** Directions **
Set down the listing below verbatim, but only from its first line through the line containing "(rq_Header request) (rq_ContentLength".
---------- Listed entries
Definition holds_permit (re : Request * entry) : bool :=
  match re.2 with Permit => true | _ => false end.
Definition permits_held (l : list (Request * entry)) : Z :=
  Z.of_nat (length (List.filter holds_permit l)).

(** [http.MaxBytesReader] under [bodyLimit]: reading a body over the limit fails. *)
Definition bodyLimit (limit : Z) (request : Request) : Request :=
  mkRequest (rq_Method request) (rq_Path request) (rq_RawQuery request) (rq_Query request)
    (rq_Header request) (rq_ContentLength request)
    (rq_Body request ≫= fun body =>
       if limit <? slen body then Err (ErrNew "http: request body too large") else Ok body).

(** [authentication]: [authenticate] replies with a context or an error and the
    status it classifies itself with, if any. *)
Definition authentication {Ctx} (authenticate : Request -> Ctx + option Z)
    (next : Ctx -> Request -> Response) (correlation : string) (request : Request) : Response :=
  match authenticate request with
  | inl ctx => next ctx request
  | inr status =>
      writePublicProblem correlation (rq_Path request)
        (if bool_decide (status = Some 503) then CodeIdentityProviderUnavailable else CodeUnauthenticated)
  end.

(** [requestID]: a caller's UUIDv7 is kept, anything else is replaced. *)
Definition requestID (header : string) (generate : result UUID) : result string :=
  match ParseUUID header with
  | Ok parsed => if Z.shiftr (byte_at 6 parsed) 4 =? 7 then Ok header
                 else generate ≫= fun id => Ok (UUID_String id)
  | Err _ => generate ≫= fun id => Ok (UUID_String id)
  end.

(** [config.HTTP] and its check at start-up *)
Record HTTPConfig := mkHTTPConfig {
  http_Address : string;
  http_ReadHeaderTimeout : Z; http_ReadTimeout : Z; http_WriteTimeout : Z; http_IdleTimeout : Z;
  http_ShutdownTimeout : Z;
  http_MaxHeaderBytes : Z; http_MaxBodyBytes : Z;
}.

Definition validateHTTPConfig (cfg : HTTPConfig) : result unit :=
  if String.eqb (TrimSpace (http_Address cfg)) "" || (http_ReadHeaderTimeout cfg <=? 0)
     || (http_ReadTimeout cfg <=? 0) || (http_WriteTimeout cfg <=? 0)
     || (maxPublicRequestDuration <? http_WriteTimeout cfg) || (http_IdleTimeout cfg <=? 0)
     || (http_ShutdownTimeout cfg <=? 0) || (http_MaxHeaderBytes cfg <? 1024)
     || (http_MaxBodyBytes cfg <? 1) || (maxPublicRequestBytes <? http_MaxBodyBytes cfg) then
    Err (ErrNew "invalid HTTP server limits")
  else Ok tt.

(** ** Lemmas *)

Lemma public_problem_in code spec : public_problem code = Some spec -> (code, spec) ∈ publicProblems.
Proof.
  unfold public_problem. destruct (List.find _ publicProblems) as [[c s]|] eqn:E; [|done].
  intros [= <-]. apply find_some in E as [Hin E]. cbn [fst] in E. apply String.eqb_eq in E. subst.
  by apply list_elem_of_In.
Qed.

(** Every problem has a public code, and the status and title listed for it. *)
Definition public_response (correlation instance : string) (r : Response) : Prop :=
  exists code spec, (code, spec) ∈ publicProblems /\
    rs_Status r = spec_status spec /\ 400 <= rs_Status r <= 599 /\ rs_NoStore r = true /\
    rs_Body r = problem_json (mkProblem ("urn:thinkpixeltg:problem:" +:+ code) (spec_title spec)
                  (spec_status spec) EmptyString instance code correlation) +:+ newline.

Lemma public_statuses kv : kv ∈ publicProblems ->
  400 <= spec_status kv.2 <= 599 /\ kv.1 <> EmptyString.
Proof.
  assert (Hall : forallb (fun kv : ErrorCode * problemSpec => (400 <=? spec_status kv.2) &&
    (spec_status kv.2 <=? 599) && negb (String.eqb kv.1 "")) publicProblems = true) by reflexivity.
  rewrite forallb_forall in Hall. intros Hin%list_elem_of_In%Hall. to_prop. naive_solver.
Qed.

Lemma problem_public correlation path code instance : instance <> EmptyString ->
  public_response correlation instance (writePublicProblemAt correlation path code instance).
Proof.
  intros Hi. unfold writePublicProblemAt.
  destruct (match public_problem code with Some spec => (code, spec) | None => _ end) as [c spec] eqn:E.
  assert (Hin : (c, spec) ∈ publicProblems).
  { destruct (public_problem code) as [s|] eqn:Hp; injection E as <- <-; [by apply public_problem_in|].
    apply (public_problem_in CodeInternal). reflexivity. }
  destruct (public_statuses _ Hin) as [Hst Hne]. cbn [fst snd] in *.
  exists c, spec. unfold WriteProblem. cbn [pr_Code pr_Instance pr_Type pr_Title pr_Status pr_Detail].
  assert (String.eqb c "" = false) as -> by (by apply String.eqb_neq).
  assert (String.eqb instance "" = false) as -> by (by apply String.eqb_neq).
  cbn [rs_Status rs_NoStore rs_Body]. split_and!; try done; lia.
Qed.

Lemma permits_held_app k l : permits_held (k ++ l) = permits_held k + permits_held l.
Proof. unfold permits_held. rewrite List.filter_app, length_app. lia. Qed.

Lemma permits_held_cons re l : permits_held (re :: l) = (if holds_permit re then 1 else 0) + permits_held l.
Proof. unfold permits_held. simpl. destruct (holds_permit re); simpl; lia. Qed.

Lemma server_step_inv max st st' : 0 <= max -> server_step max st st' ->
  permits st = permits_held (running st) -> permits st <= max ->
  (forall request e, (request, e) ∈ running st -> e = Exempt -> has_prefix (rq_Path request) "/v1/" = false) ->
  permits st' = permits_held (running st') /\ permits st' <= max /\
  (forall request e, (request, e) ∈ running st' -> e = Exempt -> has_prefix (rq_Path request) "/v1/" = false).
Proof.
  intros Hm Hstep. destruct Hstep as [st request p e H|p before request e after];
    cbn [permits running] in *; intros Heq Hle Hex.
  - unfold public_enter in H. rewrite permits_held_cons.
    destruct (has_prefix (rq_Path request) "/v1/") eqn:Hp; cbn [negb] in H;
      [destruct (permits st <? max) eqn:Hlt|]; injection H as <- <-; to_prop; cbn [holds_permit snd];
      (split_and!; [lia|lia|]); intros r e [[= -> ->]|Hin]%elem_of_cons; eauto; discriminate.
  - rewrite permits_held_app, permits_held_cons in Heq. rewrite permits_held_app.
    assert (Hr : forall r e', (r, e') ∈ before ++ after -> e' = Exempt ->
              has_prefix (rq_Path r) "/v1/" = false) by (intros r e' Hin; apply Hex; set_solver).
    destruct e; cbn [public_leave holds_permit snd] in *; split_and!; auto; lia.
Qed.

(** ** Properties *)

(** Error responses reveal nothing but a public code: whatever error a handler reports,
    the response is one of the listed problems, with its status between 400 and 599,
    its title, the request path and the correlation ID, and two errors whose first
    domain error has the same code get the same response, so that messages and
    causes never reach the caller. *)
Theorem problems_reveal_only_code (correlation path : string) (err : goerror) (fallback : ErrorCode)
    (Hpath : path <> EmptyString) :
  public_response correlation path (writeDomainProblem correlation path err fallback) /\
  (forall err', fst <$> as_domain err' = fst <$> as_domain err ->
     writeDomainProblem correlation path err' fallback = writeDomainProblem correlation path err fallback).
Proof.
  split; [by apply problem_public|]. intros err' E. unfold writeDomainProblem.
  destruct (as_domain err') as [[]|], (as_domain err) as [[]|]; try discriminate; [|done].
  by injection E as ->.
Qed.

Lemma problems_reveal_only_code_witness :
  writeDomainProblem "c" "/v1/tools" (ErrDomain CodeNotFound "row 17" None) CodeInternal =
  writeDomainProblem "c" "/v1/tools" (ErrWrap "select" (ErrDomain CodeNotFound "no rows" None)) CodeInternal.
Proof.
  apply (problems_reveal_only_code "c" "/v1/tools"
    (ErrWrap "select" (ErrDomain CodeNotFound "no rows" None)) CodeInternal); [discriminate|reflexivity].
Defined.

(** Admission is bounded and leaks no permit: however requests enter and leave, the
    permits taken are exactly those of the running requests and never more than the
    configured number; of the requests under [/v1/] only one that holds a permit, has
    no body over the limit and no body on a [GET] or [HEAD] reaches the application. *)
Theorem admission_bounded (maxConcurrent : Z) (st : server_state) (Hmax : 0 <= maxConcurrent)
    (Hst : reachable maxConcurrent st) :
  permits st = permits_held (running st) /\ 0 <= permits st <= maxConcurrent /\
  (forall request e maxBodyBytes next correlation,
     (request, e) ∈ running st -> has_prefix (rq_Path request) "/v1/" = true ->
     (e = Permit /\ rq_ContentLength request <= maxBodyBytes /\
        ((rq_Method request = "GET" \/ rq_Method request = "HEAD")%string -> rq_ContentLength request <= 0)) \/
     exists code, public_serve maxBodyBytes next correlation request e =
                  writePublicProblem correlation (rq_Path request) code).
Proof.
  assert (Hinv : permits st = permits_held (running st) /\ permits st <= maxConcurrent /\
    (forall request e, (request, e) ∈ running st -> e = Exempt -> has_prefix (rq_Path request) "/v1/" = false)).
  { revert st Hst. apply rtc_ind_r.
    - cbn [permits running]. split_and!; [done|lia|by intros ? ? ?%elem_of_nil].
    - intros y z _ Hstep (? & ? & ?). by eapply server_step_inv. }
  destruct Hinv as (Heq & Hle & Hex). split_and!; [done|unfold permits_held in Heq; lia|done|].
  intros request e maxBodyBytes next correlation Hin Hp.
  destruct e; [by rewrite (Hex _ _ Hin eq_refl) in Hp| |right; by eexists].
  cbn [public_serve]. case_match eqn:E1; [right; by eexists|]. case_match eqn:E2; [right; by eexists|].
  left. to_prop. split_and!; [done|lia|]. intros Hmeth. destruct E2 as [[? ?]|?]; [naive_solver|lia].
Qed.

Definition ex_get : Request := mkRequest "GET" "/v1/tools" "" ∅ ∅ 0 (Ok EmptyString).

Lemma admission_bounded_witness : exists st,
  reachable 1 st /\ length (running st) = 2%nat /\ permits st = 1 /\ permits st <= 1.
Proof.
  assert (H : reachable 1 (mkServer 1 [(ex_get, Full); (ex_get, Permit)])).
  { eapply rtc_l; [apply (StepEnter 1 (mkServer 0 []) ex_get 1 Permit); reflexivity|].
    apply rtc_once. apply (StepEnter 1 (mkServer 1 [(ex_get, Permit)]) ex_get 1 Full). reflexivity. }
  eexists. split; [exact H|]. split; [reflexivity|]. split; [reflexivity|].
  apply (admission_bounded 1 _ ltac:(lia) H).
Defined.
--------------------
** Answer to the exercise **
Definition holds_permit (re : Request * entry) : bool :=
  match re.2 with Permit => true | _ => false end.
Definition permits_held (l : list (Request * entry)) : Z :=
  Z.of_nat (length (List.filter holds_permit l)).

(** [http.MaxBytesReader] under [bodyLimit]: reading a body over the limit fails. *)
Definition bodyLimit (limit : Z) (request : Request) : Request :=
  mkRequest (rq_Method request) (rq_Path request) (rq_RawQuery request) (rq_Query request)
    (rq_Header request) (rq_ContentLength request)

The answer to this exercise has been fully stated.